Mark Horsley, chief executive of Northern Gas Networks
Enough money and office space
In theory, Leeds could offer pure hydrogen while the rest of the UK would see a gradual upgrade. On Oct. 6, 2016, representatives for Northern Gas Networks came to the city to present their ideas about how to convert a large chunk of the country’s pipeline network. One year later, it opened an H21 project office in Leeds to ensure that the ambitious plans are being implemented.
The opening came in the week following the UK’s pledge to support hydrogen-powered home heating. “We are delighted with the government’s announcement of a GBP 25 million program,” Mark Horsley, chief executive of Northern Gas Networks, said. He added that it would provide much of the critical evidence needed to allow for a policy decision on converting the network. “By opening our dedicated project office, we are taking a further step toward our hydrogen future and [are] sending a signal to the government and the rest of the industry that we are ready to work with them to deliver it,” he said.
Last November, the company was awarded GBP 9 million, via the annual Gas Network Innovation Competition, by the UK’s energy regulator Ofgem on behalf of all British gas distributors, which will contribute an additional GBP 1.3 million. The GBP 10.3 million total is said to be used in stage one to fund controlled testing. Stage two field trials will reportedly require another around GBP 5 million, although it is unknown where those funds will come from.
Sadler’s team is now investigating hydrogen behavior in customers’ meters, pipes, stoves and boilers while also attempting to find out whether it makes sense at all to replace the network’s natural gas, or, more specifically, methane with zero-carbon hydrogen.
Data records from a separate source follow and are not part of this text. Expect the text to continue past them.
(** [d'] comes from [d] by swaps of positions inside [[a, b)]. *)
Inductive swaps_in (a b : nat) : list A → list A → Prop :=
| swaps_refl d : swaps_in a b d d
| swaps_step d d' i j :
    a ≤ i < b → a ≤ j < b →
    swaps_in a b (Sort.Swap d i j) d' → swaps_in a b d d'.

Lemma swaps_in_trans (a b : nat) (d1 d2 d3 : list A) :
  swaps_in a b d1 d2 → swaps_in a b d2 d3 → swaps_in a b d1 d3.
Proof.
  induction 1 as [|d d' i j Hi Hj _ IH]; [done|].
  intros H3. eapply swaps_step; [exact Hi|exact Hj|by apply IH].
Qed.

Lemma swaps_in_Swap (a b : nat) (d : list A) (i j : nat) :
  a ≤ i < b → a ≤ j < b → swaps_in a b d (Sort.Swap d i j).
Proof. intros Hi Hj. eapply swaps_step; [exact Hi|exact Hj|constructor]. Qed.

Lemma swaps_in_weaken (a b a' b' : nat) (d d' : list A) :
  a' ≤ a → b ≤ b' → swaps_in a b d d' → swaps_in a' b' d d'.
Proof.
  intros Ha Hb. induction 1 as [|d d' i j Hi Hj _ IH]; [constructor|].
  eapply swaps_step; [| |exact IH]; lia.
Qed.

Lemma swaps_in_length (a b : nat) (d d' : list A) :
  swaps_in a b d d' → length d' = length d.
Proof.
  induction 1 as [|d d' i j Hi Hj _ IH]; [done|].
  by rewrite IH, length_Swap.
Qed.

Lemma swaps_in_outside (a b : nat) (d d' : list A) (k : nat) :
  swaps_in a b d d' → k < a ∨ b ≤ k → d' !!! k = d !!! k.
Proof.
  induction 1 as [|d d' i j Hi Hj _ IH]; [done|].
  intros Hk. rewrite IH by done. apply Swap_lookup_other; lia.
Qed.

Lemma swaps_in_perm (a b : nat) (d d' : list A) :
  swaps_in a b d d' → d' ≡ₚ d.
Proof.
  induction 1 as [|d d' i j Hi Hj _ IH]; [done|].
  by rewrite IH, Swap_perm.
Qed.

(** A property of all the elements of the range survives the swaps. *)
Lemma swaps_in_all (P : A → Prop) (a b : nat) (d d' : list A) :
  b ≤ length d →
  swaps_in a b d d' →
  (∀ k, a ≤ k < b → P (d !!! k)) → (∀ k, a ≤ k < b → P (d' !!! k)).
Proof.
  intros Hb Hs. induction Hs as [|d d' i j Hi Hj _ IH]; [done|].
  intros HP. apply IH; [by rewrite length_Swap|].
  intros k Hk. rewrite Swap_lookup by lia.
  repeat case_decide; apply HP; lia.
Qed.

End SortFacts.

Section InsertionSort.

Context {A : Type} `{!Inhabited A} (less : A → A → bool).
Context (Hswo : StrictWeakOrder less).

Local Abbreviation Less := (Sort.Less less).

(** The range [[a, b)] of [d] is in order. *)
Definition sorted_in (a b : nat) (d : list A) : Prop :=
  ∀ i j, a ≤ i → i < j → j < b → less (d !!! j) (d !!! i) = false.

Lemma sorted_in_adjacent (a b : nat) (d : list A) :
  (∀ k, a < k → k < b → less (d !!! k) (d !!! (k - 1)) = false) →
  sorted_in a b d.
Proof using Hswo.
  intros Hadj i j Hi Hij Hj.
  induction j as [|j IH]; [lia|].
  destruct (decide (i = j)) as [->|Hne].
  - specialize (Hadj (S j)). rewrite Nat.sub_1_r in Hadj. cbn in Hadj.
    apply Hadj; lia.
  - eapply (swo_neg_trans _ Hswo _ (d !!! j)).
    + specialize (Hadj (S j)). rewrite Nat.sub_1_r in Hadj. cbn in Hadj.
      apply Hadj; lia.
    + apply IH; lia.
Qed.

Lemma sorted_in_swaps_outside (a b a' b' : nat) (d d' : list A) :
  swaps_in a' b' d d' → b ≤ a' ∨ b' ≤ a →
  sorted_in a b d → sorted_in a b d'.
Proof.
  intros Hs Hout Hd i j Hi Hij Hj.
  rewrite !(swaps_in_outside a' b' d d') by (done || lia).
  by apply Hd.
Qed.

(** The inner loop of the insertion sort sinks the element at [j] into the
    sorted range before it; the elements after [j], up to [i], stay above
    it. *)
Lemma insertionSort_inner_spec (a i : nat) (j : nat) (d : list A) :
  a ≤ j → j ≤ i → i < length d →
  sorted_in a j d → sorted_in j (S i) d →
  (∀ p q, a ≤ p → p < j → j < q → q ≤ i →
          less (d !!! q) (d !!! p) = false) →
  swaps_in a (S i) d (Sort.insertionSort_inner less d a j)
  ∧ sorted_in a (S i) (Sort.insertionSort_inner less d a j).
Proof using Hswo.
  revert d. induction j as [|j IH]; intros d Ha Hji Hi Hlo Hhi Hx.
  { cbn. split; [constructor|]. assert (a = 0) as -> by lia. done. }
  cbn [Sort.insertionSort_inner].
  assert (sorted_in a (S i) d ∨
          (a < S j ∧ less (d !!! S j) (d !!! j) = true)) as [Hs|[Haj Hlt]].
  { destruct (decide (a < S j)) as [Haj|Haj].
    2:{ left. assert (a = S j) as -> by lia. done. }
    destruct (less (d !!! S j) (d !!! j)) eqn:Hlt; [by right|left].
    intros p q Hp Hpq Hq.
    destruct (decide (q < S j)); [apply Hlo; lia|].
    destruct (decide (S j ≤ p)); [apply Hhi; lia|].
    destruct (decide (q = S j)) as [->|]; [|apply Hx; lia].
    destruct (decide (p = j)) as [->|]; [done|].
    eapply (swo_neg_trans _ Hswo _ (d !!! j)); [done|apply Hlo; lia]. }
  { destruct ((a <? S j) && Less d (S j) j) eqn:Hc.
    2:{ split; [constructor|done]. }
    apply andb_true_iff in Hc as [Haj%Nat.ltb_lt Hlt].
    rewrite Less_total in Hlt by lia.
    pose proof (Hs j (S j) ltac:(lia) ltac:(lia) ltac:(lia)). congruence. }
  rewrite (proj2 (Nat.ltb_lt a (S j))) by done.
  rewrite Less_total by lia. rewrite Hlt. cbn [andb].
  set (d1 := Sort.Swap d (S j) j).
  assert (∀ k, d1 !!! k = if decide (k = S j) then d !!! j
                          else if decide (k = j) then d !!! S j
                          else d !!! k) as Hd1.
  { intros k. unfold d1. by rewrite Swap_lookup by lia. }
  destruct (IH d1) as [IHs IHo].
  - lia.
  - lia.
  - unfold d1. rewrite length_Swap. lia.
  - intros p q Hp Hpq Hq. rewrite !Hd1.
    rewrite !decide_False by lia. apply Hlo; lia.
  - intros p q Hp Hpq Hq. rewrite !Hd1.
    destruct (decide (q = S j)) as [->|Hq1].
    + rewrite decide_False by lia. rewrite decide_True by lia.
      destruct (less (d !!! j) (d !!! S j)) eqn:Hc; [|done].
      pose proof (swo_trans _ Hswo _ _ _ Hc Hlt) as Hr.
      by rewrite (swo_irrefl _ Hswo) in Hr.
    + rewrite (decide_False (P := q = j)) by lia.
      destruct (decide (p = S j)) as [->|Hp1].
      * apply Hx; lia.
      * destruct (decide (p = j)) as [->|Hp2]; apply Hhi; lia.
  - intros p q Hp Hpj Hjq Hq. rewrite !Hd1.
    rewrite (decide_False (P := p = S j)), (decide_False (P := p = j)) by lia.
    rewrite (decide_False (P := q = j)) by lia.
    destruct (decide (q = S j)) as [->|]; [apply Hlo; lia|apply Hx; lia].
  - split; [|done].
    eapply swaps_step; [| |exact IHs]; lia.
Qed.

Lemma insertionSort_loop_spec (a n i : nat) (d : list A) :
  a < i → i + n ≤ length d → sorted_in a i d →
  let d' := fold_left (λ data i, Sort.insertionSort_inner less data a i)
              (seq i n) d in
  swaps_in a (i + n) d d' ∧ sorted_in a (i + n) d'.
Proof using Hswo.
  revert i d. induction n as [|n IH]; intros i d Hai Hlen Hs; cbn zeta.
  { cbn. rewrite Nat.add_0_r. split; [constructor|done]. }
  cbn [seq fold_left].
  destruct (insertionSort_inner_spec a i i d) as [Hsw Hso];
    [lia|lia|lia|done| |intros; lia|].
  { intros p q ???. lia. }
  destruct (IH (S i) (Sort.insertionSort_inner less d a i)) as [Hsw2 Hso2].
  - lia.
  - rewrite (swaps_in_length _ _ _ _ Hsw). lia.
  - done.
  - replace (i + S n) with (S i + n) by lia. split; [|done].
    eapply swaps_in_trans; [|exact Hsw2].
    eapply swaps_in_weaken; [| |exact Hsw]; lia.
Qed.

Lemma insertionSort_func_spec (a b : nat) (d : list A) :
  b ≤ length d →
  swaps_in a b d (Sort.insertionSort_func less d a b)
  ∧ sorted_in a b (Sort.insertionSort_func less d a b).
Proof using Hswo.
  intros Hb. unfold Sort.insertionSort_func.
  destruct (decide (a + 1 < b)) as [Hab|Hab].
  - destruct (insertionSort_loop_spec a (b - (a + 1)) (a + 1) d)
      as [Hsw Hso]; [lia|lia|intros p q ???; lia|].
    by replace (a + 1 + (b - (a + 1))) with b in * by lia.
  - replace (b - (a + 1)) with 0 by lia. cbn.
    split; [constructor|]. intros p q ???; lia.
Qed.

End InsertionSort.

Section Partition.

Context {A : Type} `{!Inhabited A} (less : A → A → bool).

Local Abbreviation Less := (Sort.Less less).

Lemma scan_up_spec (cond : nat → bool) (fuel i j : nat) :
  S j - i ≤ fuel → i ≤ S j →
  let i' := Sort.scan_up cond fuel i j in
  i ≤ i' ∧ i' ≤ S j ∧ (∀ k, i ≤ k → k < i' → cond k = true)
  ∧ (i' ≤ j → cond i' = false).
Proof.
  revert i. induction fuel as [|fuel IH]; intros i Hf Hi; cbn zeta.
  { cbn. repeat split; try lia. }
  cbn [Sort.scan_up].
  destruct (decide (i ≤ j)) as [Hij|Hij].
  2:{ rewrite (proj2 (Nat.leb_gt i j)) by lia. cbn.
      repeat split; try lia. }
  rewrite (proj2 (Nat.leb_le i j)) by done. cbn [andb].
  destruct (cond i) eqn:Hc.
  - destruct (IH (i + 1)) as (H1 & H2 & H3 & H4); [lia..|].
    repeat split; try lia; [|done].
    intros k Hk1 Hk2. destruct (decide (k = i)) as [->|]; [done|].
    apply H3; lia.
  - repeat split; try lia. done.
Qed.

Lemma scan_down_spec (cond : nat → bool) (fuel i j : nat) :
  S j - i ≤ fuel → 1 ≤ i → i ≤ S j →
  let j' := Sort.scan_down cond fuel i j in
  j' ≤ j ∧ i ≤ S j' ∧ (∀ k, j' < k → k ≤ j → cond k = true)
  ∧ (i ≤ j' → cond j' = false).
Proof.
  revert j. induction fuel as [|fuel IH]; intros j Hf H1i Hi; cbn zeta.
  { cbn. repeat split; try lia. }
  cbn [Sort.scan_down].
  destruct (decide (i ≤ j)) as [Hij|Hij].
  2:{ rewrite (proj2 (Nat.leb_gt i j)) by lia. cbn.
      repeat split; try lia. }
  rewrite (proj2 (Nat.leb_le i j)) by done. cbn [andb].
  destruct (cond j) eqn:Hc.
  - destruct (IH (j - 1)) as (H1 & H2 & H3 & H4); [lia..|].
    repeat split; try lia; [|done].
    intros k Hk1 Hk2. destruct (decide (k = j)) as [->|]; [done|].
    apply H3; lia.
  - repeat split; try lia. done.
Qed.

(** The main loop of [partition_func]: the pivot [p] sits at [a]; the
    elements before [i] are less than it, the elements after [j] are not. *)
Lemma partition_loop_spec (fuel : nat) (d : list A) (a b i j : nat) :
  S j - i ≤ fuel → a < i → i ≤ S j → j < b → b ≤ length d →
  (∀ k, a < k → k < i → less (d !!! k) (d !!! a) = true) →
  (∀ k, j < k → k < b → less (d !!! k) (d !!! a) = false) →
  let '(d', mid) := Sort.partition_loop less fuel d a i j in
  swaps_in (a + 1) b d d' ∧ a ≤ mid ∧ mid < b
  ∧ (∀ k, a < k → k ≤ mid → less (d' !!! k) (d !!! a) = true)
  ∧ (∀ k, mid < k → k < b → less (d' !!! k) (d !!! a) = false).
Proof.
  revert d i j.
  induction fuel as [|fuel IH]; intros d i j Hf Hai Hij Hjb Hb Hlo Hhi.
  { cbn. assert (i = S j) as -> by lia.
    split; [constructor|]. repeat split; try lia; [|done].
    intros k ??. apply Hlo; lia. }
  cbn [Sort.partition_loop].
  destruct (scan_up_spec (λ i, Less d i a) (S j - i) i j)
    as (Hi1 & Hi2 & Hi3 & Hi4); [lia..|].
  set (i' := Sort.scan_up _ _ i j) in *.
  destruct (scan_down_spec (λ j, negb (Less d j a)) (S j - i') i' j)
    as (Hj1 & Hj2 & Hj3 & Hj4); [lia..|].
  set (j' := Sort.scan_down _ _ i' j) in *.
  assert (∀ k, a < k → k < i' → less (d !!! k) (d !!! a) = true) as Hlo'.
  { intros k ??. destruct (decide (k < i)); [apply Hlo; lia|].
    rewrite <- Less_total by lia. apply Hi3; lia. }
  assert (∀ k, j' < k → k < b → less (d !!! k) (d !!! a) = false) as Hhi'.
  { intros k ??. destruct (decide (j < k)); [apply Hhi; lia|].
    rewrite <- Less_total by lia. apply negb_true_iff, Hj3; lia. }
  destruct (decide (j' < i')) as [Hlt|Hge].
  - rewrite (proj2 (Nat.ltb_lt j' i')) by done.
    split; [constructor|]. repeat split; try lia; [|done].
    intros k ??. apply Hlo'; lia.
  - rewrite (proj2 (Nat.ltb_ge j' i')) by lia.
    specialize (Hi4 ltac:(lia)). specialize (Hj4 ltac:(lia)).
    apply negb_false_iff in Hj4.
    rewrite Less_total in Hi4, Hj4 by lia.
    assert (i' ≠ j') by (intros Heq; rewrite Heq in Hi4; congruence).
    set (d1 := Sort.Swap d i' j').
    assert (∀ k, d1 !!! k = if decide (k = i') then d !!! j'
                            else if decide (k = j') then d !!! i'
                            else d !!! k) as Hd1.
    { intros k. unfold d1. by rewrite Swap_lookup by lia. }
    assert (d1 !!! a = d !!! a) as Hpa.
    { rewrite Hd1, !decide_False by lia. done. }
    specialize (IH d1 (i' + 1) (j' - 1)).
    destruct (Sort.partition_loop less fuel d1 a (i' + 1) (j' - 1))
      as [d' mid].
    destruct IH as (IH1 & IH2 & IH3 & IH4 & IH5);
      [lia|lia|lia|lia|by (unfold d1; rewrite length_Swap)| | |].
    + intros k ??. rewrite Hpa, Hd1.
      destruct (decide (k = i')); [done|].
      rewrite decide_False by lia. apply Hlo'; lia.
    + intros k ??. rewrite Hpa, Hd1. rewrite decide_False by lia.
      destruct (decide (k = j')); [done|]. apply Hhi'; lia.
    + rewrite Hpa in IH4, IH5. repeat split; try done.
      eapply swaps_step; [| |exact IH1]; lia.
Qed.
Other objectives are to
Rachel Reeves, UK parliament member for Leeds West, said during a conversation with Sadler, “[Northern Gas Networks’] innovative H21 project shows how the private sector can lead the way in helping reach our 2050 emission reduction targets. It is crucial the government backs business with an industrial strategy that has a plan to create jobs and foster investment across the country at its heart.”
Sadler added, “The H21 project was born in Leeds and based in Leeds, but its scope ultimately involves the entire country. Hydrogen can play a key role in helping the UK meet the challenges of the Climate Change Act: reducing 1990 carbon levels by 80 percent by the year 2050.” He said that a future energy system would need a mix of different technologies, be they gas, electricity or renewables, to achieve that target. H21 had shown that a UK-wide conversion of the network would reduce heat emissions by at least 73 percent and help decarbonize transportation and localized power production.
Integrated research site
To put ideas into practice, Northern Gas Networks has partnered with Northern Powergrid as well as Newcastle University and its National Center for Energy System Integration, primarily funded by the country’s Engineering and Physical Sciences Research Council, to build an entirely new kind of installation on 15 hectares, or 37 acres, at the Low Thornley site in Gateshead, north of Leeds. Based on a whole systems approach, InTEGReL, short for Integrated Transport Electricity and Gas Research Laboratory, will allow scientists and engineers to test several energy generation technologies at large scale and in a real-world environment. Hopes are to see breakthroughs in the decarbonization of heat, energy storage and transportation. Construction started last year. Reportedly, a 50-megawatt power-to-gas demonstration system may be added to the facility.